Mas o que mais intrigava Herbert, já adolescente, eram os personagens criados por seus pais. Um dia, fuçando no escritório da mãe, encontrou um livro jogado no chão, "Complacente", e o levou a seu próprio escritório, sua cama. Horas depois, sua mãe o flagrou lendo a obra e nada comentou, apesar da leve apreensão com que fechou a porta do quarto do filho logo depois de perguntar o que ele gostaria de jantar.
Seus pais jamais contaram a ele que os protagonistas calmos eram várias faces do mesmo prisma, o próprio filho. Depois do incidente, mãe e pai decidiram alimentá-lo com suas obras-estudos. Assim a criação de Herbert se deu, adotando camada por camada, características daquilo que leu e absorveu. O orgulho dos pais, criado palavra por palavra, num processo um bocado retroativo. Complacente e calmo.

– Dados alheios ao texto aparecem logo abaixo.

(** [deleteCategories] deletes expense reports, by the ids it is given. *)
Definition deleteCategories (reportIds : list string) : dbm unit :=
  transaction (dbm_mapM (λ id, _ ← table_delete reports_table id; mret tt) reportIds
    ≫= λ _, mret tt).

(** ** A database with two users for concrete runs *)

Definition user_u1 : User := mkUser "u1" Normal.
Definition user_u2 : User := mkUser "u2" Normal.

Definition report_r1 : ExpenseReport := mkReport "r1" "Client trip" "" DRAFT "u1" 0 0.
Definition report_r2 : ExpenseReport := mkReport "r2" "Conference" "" SUBMITTED "u2" 0 0.
Definition merchant_m1 : Merchant := mkMerchant "m1" "Blue Cafe" "BLUE CAFE" None 0 0.
Definition category_k1 : Category := mkCategory "k1" "Meals" "MEALS" 0 0.
Definition receipt_rc2 : Receipt :=
  mkReceipt "rc2" "r2" "m1" "k1" 1 90 100 (Some 20240501%Z) None 1 "USD" 0 0.

Definition actions_db : Db :=
  mkDb (<["r1" := report_r1]> {[ "r2" := report_r2 ]}) {[ "rc2" := receipt_rc2 ]} ∅
    {[ "m1" := merchant_m1 ]} {[ "k1" := category_k1 ]} 100 0.

(** ** Lemmas on tables *)

Lemma reports_table_laws : table_laws reports_table.
Proof. done. Qed.
Lemma receipts_table_laws : table_laws receipts_table.
Proof. done. Qed.
Lemma lineItems_table_laws : table_laws lineItems_table.
Proof. done. Qed.

#[export] Hint Resolve reports_table_laws receipts_table_laws lineItems_table_laws : ae.

Section TableLemmas.
Context {R : Type} (t : Table R) (Ht : table_laws t).

(** A row other than the one written keeps its value. *)
Lemma table_update_other row k v :
  t_id t row ≠ k → preserves (λ d, t_get t d !! k = v) (table_update t row).
Proof.
  intros Hne d r d' Hk. simpl.
  destruct (t_get t d !! t_id t row); [|by intros [= _ <-]].
  destruct (t_unique t d row); simpl; [|by intros [= _ <-]].
  destruct (t_fk t d row); intros [= _ <-]; [|done].
  by rewrite Ht, lookup_insert_ne.
Qed.

Lemma table_delete_other id k v :
  id ≠ k → preserves (λ d, t_get t d !! k = v) (table_delete t id).
Proof.
  intros Hne d r d' Hk. simpl.
  destruct (t_get t d !! id); intros [= _ <-]; [|done].
  by rewrite Ht, lookup_delete_ne.
Qed.
End TableLemmas.

(** [createMany] keeps an invariant that each inserted row keeps. *)
Lemma table_createMany_preserves {R} (t : Table R) (P : Db → Prop) rows :
  (∀ row d, row ∈ rows → P d → P (t_modify t (insert (t_id t row) row) d)) →
  preserves P (table_createMany t rows).
Proof.
  intros Hrow. apply preserves_transaction, preserves_bind; [|intros; apply preserves_ret].
  apply preserves_mapM_in. intros row Hin d r d' HP. simpl.
  destruct (t_get t d !! t_id t row); [by intros [= _ <-]|].
  destruct (t_unique t d row); simpl; [|by intros [= _ <-]].
  destruct (t_fk t d row); intros [= _ <-]; auto.
Qed.

Lemma skip_unowned_normal user owned id :
  user_role user = Normal → skip_unowned user owned id = false → id ∈ owned.
Proof.
  intros Hn. unfold skip_unowned. rewrite Hn. simpl.
  case_bool_decide; [done|discriminate].
Qed.

Lemma filter_owned_not_in {A} (P : A → bool) (l : list A) x :
  P x = false → x ∉ filter (λ y, P y = true) l.
Proof. intros Hx Hin. apply list_elem_of_filter in Hin as [? _]. congruence. Qed.

(** The loops of [update*] and [delete*]: when the body of every id the
    guard lets through preserves [P], the whole transaction does. *)
Lemma guarded_loop_preserves {A} (P : Db → Prop) user owned (idof : A → string)
    (body : A → dbm unit) (xs : list A) :
  (∀ x, skip_unowned user owned (idof x) = false → preserves P (body x)) →
  preserves P (transaction (dbm_mapM (λ x,
    if skip_unowned user owned (idof x) then mret tt else body x) xs ≫= λ _, mret tt)).
Proof.
  intros Hbody. apply preserves_transaction, preserves_bind; [|intros; apply preserves_ret].
  apply preserves_mapM. intros x. destruct (skip_unowned _ _ _) eqn:E; [apply preserves_ret|].
  by apply Hbody.
Qed.

(** Reading the owned list first, then running the loop. *)
Lemma run_read_bind {A B} (f : Db → A) (k : A → dbm B) d :
  run_dbm (dbm_read f ≫= k) d = run_dbm (k (f d)) d.
Proof. done. Qed.

Section Ownership.
Implicit Types (u : User) (d : Db).

(** The key of a row of another user is not in the owned list. *)
Lemma report_not_owned u d k r (ids : list string) :
  db_reports d !! k = Some r → report_userId r ≠ user_id u →
  k ∉ filter (λ id, report_owned (user_id u) d id = true) ids.
Proof.
  intros Hk Hu. apply filter_owned_not_in. unfold report_owned. rewrite Hk.
  by apply String.eqb_neq.
Qed.

Lemma receipt_not_owned u d k r (ids : list string) :
  db_receipts d !! k = Some r → report_owned (user_id u) d (receipt_expenseReportId r) = false →
  k ∉ filter (λ id, receipt_owned (user_id u) d id = true) ids.
Proof. intros Hk Hu. apply filter_owned_not_in. unfold receipt_owned. by rewrite Hk. Qed.
End Ownership.

(** ** Ownership guards *)

(** The loop of [update*] on a batch of one row the guard lets
    through, when the row exists and passes the unique and foreign-key
    checks: the touched row is written. *)
Lemma guarded_update_one {R} (t : Table R) (touch : Z → R → R) user owned upd d r0 :
  skip_unowned user owned (t_id t upd) = false →
  t_id t (touch (db_now d) upd) = t_id t upd →
  t_get t d !! t_id t upd = Some r0 →
  t_unique t d (touch (db_now d) upd) = true → t_fk t d (touch (db_now d) upd) = true →
  run_dbm (transaction (dbm_mapM (λ u,
    if skip_unowned user owned (t_id t u) then mret tt
    else now ← dbm_read db_now; _ ← table_update t (touch now u); mret tt) [upd]
      ≫= λ _, mret tt)) d
    = (Ok tt, t_modify t (insert (t_id t upd) (touch (db_now d) upd)) d).
Proof.
  intros Hskip Hid Hget Hu Hfk. simpl. rewrite Hskip. simpl. rewrite Hid, Hget. simpl.
  by rewrite Hu, Hfk.
Qed.

(** The loop of [delete*] on one id the guard lets through, when the
    row exists. *)
Lemma guarded_delete_one {R} (t : Table R) user owned id d r0 :
  skip_unowned user owned id = false → t_get t d !! id = Some r0 →
  run_dbm (transaction (dbm_mapM (λ id,
    if skip_unowned user owned id then mret tt
    else _ ← table_delete t id; mret tt) [id] ≫= λ _, mret tt)) d
    = (Ok tt, t_modify t (delete id) d).
Proof.
  intros Hskip Hget. simpl. rewrite Hskip. simpl. by rewrite Hget.
Qed.

(** An id in the owned list passes the guard. *)
Lemma skip_unowned_in user owned id : id ∈ owned → skip_unowned user owned id = false.
Proof. intros Hin. unfold skip_unowned. rewrite (bool_decide_true (id ∈ owned)) by done. by destruct (bool_decide _). Qed.

(** A normal user's update of a receipt of one of their reports is
    written with [updatedAt] set to the clock, when the rows it refers
    to exist. *)
Lemma updateReceipts_owned_run u d upd r0 :
  db_receipts d !! receipt_id upd = Some r0 →
  receipt_owned (user_id u) d (receipt_id upd) = true →
  t_fk receipts_table d (receipt_touch (db_now d) upd) = true →
  run_dbm (updateReceipts u [upd]) d
    = (Ok tt, set_receipts (insert (receipt_id upd) (receipt_touch (db_now d) upd)) d).
Proof.
  intros Hk Ho Hfk. unfold updateReceipts, getOwnedReceipts. rewrite run_read_bind.
  apply (guarded_update_one receipts_table receipt_touch u _ upd d r0); [|done|done|done|done].
  apply skip_unowned_in, list_elem_of_filter. split; [done|]. by apply list_elem_of_singleton.
Qed.

Lemma updateReceiptLineItems_owned_run u d upd li0 :
  db_lineItems d !! lineItem_id upd = Some li0 →
  lineItem_owned (user_id u) d (lineItem_id upd) = true →
  t_fk lineItems_table d (lineItem_touch (db_now d) upd) = true →
  run_dbm (updateReceiptLineItems u [upd]) d
    = (Ok tt, set_lineItems (insert (lineItem_id upd) (lineItem_touch (db_now d) upd)) d).
Proof.
  intros Hk Ho Hfk. unfold updateReceiptLineItems, getOwnedLineItems. rewrite run_read_bind.
  apply (guarded_update_one lineItems_table lineItem_touch u _ upd d li0); [|done|done|done|done].
  apply skip_unowned_in, list_elem_of_filter. split; [done|]. by apply list_elem_of_singleton.
Qed.

Lemma deleteReceiptLineItems_owned_run u d id li0 :
  db_lineItems d !! id = Some li0 → lineItem_owned (user_id u) d id = true →
  run_dbm (deleteReceiptLineItems u [id]) d = (Ok tt, set_lineItems (delete id) d).
Proof.
  intros Hk Ho. unfold deleteReceiptLineItems, getOwnedLineItems. rewrite run_read_bind.
  apply (guarded_delete_one lineItems_table u _ id d li0); [|done].
  apply skip_unowned_in, list_elem_of_filter. split; [done|]. by apply list_elem_of_singleton.
Qed.

Section Guards.
Implicit Types (u : User) (d : Db).

(** (C9) A normal user's [updateReports] never changes a report of
    another user, whatever the batch, and whether it succeeds or
    fails. *)
Theorem updateReports_others_untouched u updates d res d' k r :
  user_role u = Normal → db_reports d !! k = Some r → report_userId r ≠ user_id u →
  run_dbm (updateReports u updates) d = (res, d') → db_reports d' !! k = Some r.
Proof.
  intros Hn Hk Hu Hrun. unfold updateReports, getOwnedReportIds in Hrun. rewrite run_read_bind in Hrun.
  eapply (guarded_loop_preserves (λ d0, db_reports d0 !! k = Some r)); [|exact Hk|exact Hrun].
  intros x Hx%skip_unowned_normal; [|done].
  apply preserves_bind; [apply preserves_read|intros now].
  apply preserves_bind; [|intros; apply preserves_ret].
  apply (table_update_other reports_table reports_table_laws). simpl.
  intros Heq. apply (report_not_owned u d k r (map report_id updates) Hk Hu).
  by rewrite <-Heq.
Qed.

(** A normal user's [deleteReports] never deletes or changes a
    report of another user. *)
Theorem deleteReports_others_untouched u ids d res d' k r :
  user_role u = Normal → db_reports d !! k = Some r → report_userId r ≠ user_id u →
  run_dbm (deleteReports u ids) d = (res, d') → db_reports d' !! k = Some r.
Proof.
  intros Hn Hk Hu Hrun. unfold deleteReports, getOwnedReportIds in Hrun. rewrite run_read_bind in Hrun.
  eapply (guarded_loop_preserves (λ d0, db_reports d0 !! k = Some r)); [|exact Hk|exact Hrun].
  intros x Hx%skip_unowned_normal; [|done].
  apply preserves_bind; [|intros; apply preserves_ret].
  apply (table_delete_other reports_table reports_table_laws).
  intros Heq. apply (report_not_owned u d k r ids Hk Hu). by rewrite <-Heq.
Qed.

(** A normal user's [updateReceipts] never changes a receipt
    that sits in a report of another user. *)
Theorem updateReceipts_others_untouched u updates d res d' k r :
  user_role u = Normal → db_receipts d !! k = Some r →
  report_owned (user_id u) d (receipt_expenseReportId r) = false →
  run_dbm (updateReceipts u updates) d = (res, d') → db_receipts d' !! k = Some r.
Proof.
  intros Hn Hk Hu Hrun. unfold updateReceipts, getOwnedReceipts in Hrun. rewrite run_read_bind in Hrun.
  eapply (guarded_loop_preserves (λ d0, db_receipts d0 !! k = Some r)); [|exact Hk|exact Hrun].
  intros x Hx%skip_unowned_normal; [|done].
  apply preserves_bind; [apply preserves_read|intros now].
  apply preserves_bind; [|intros; apply preserves_ret].
  apply (table_update_other receipts_table receipts_table_laws). simpl.
  intros Heq. apply (receipt_not_owned u d k r (map receipt_id updates) Hk Hu).
  by rewrite <-Heq.
Qed.
End Guards.

(** ** Visibility *)

Section Visibility.
Implicit Types (u : User) (d : Db).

- Acalme-se, está tudo bem, senhorita. Logo passaremos alguns nuvens e aterrissaremos.
- Sim, senhor...é que, é o meu primeiro dia.
Herbert segura com leveza a mão de Heloísa. 
- Não há porque sofrer no primeiro dia o conjunto de todo o resto. 
Heloísa abre os lábios lentamente e encara Herbert, absorta.
O avião finalmente sai da zona de turbulência como um gesto divino. Abaixo das nuvens, os pontos luminosos retornam. "Senhores passageiros, pouso autorizado." 
A partir daqui, vinte minutos separam Herbert do solo de São Paulo. E ele não se importa, independente do agradecimento fervoroso de Heloísa na saída da aeronave.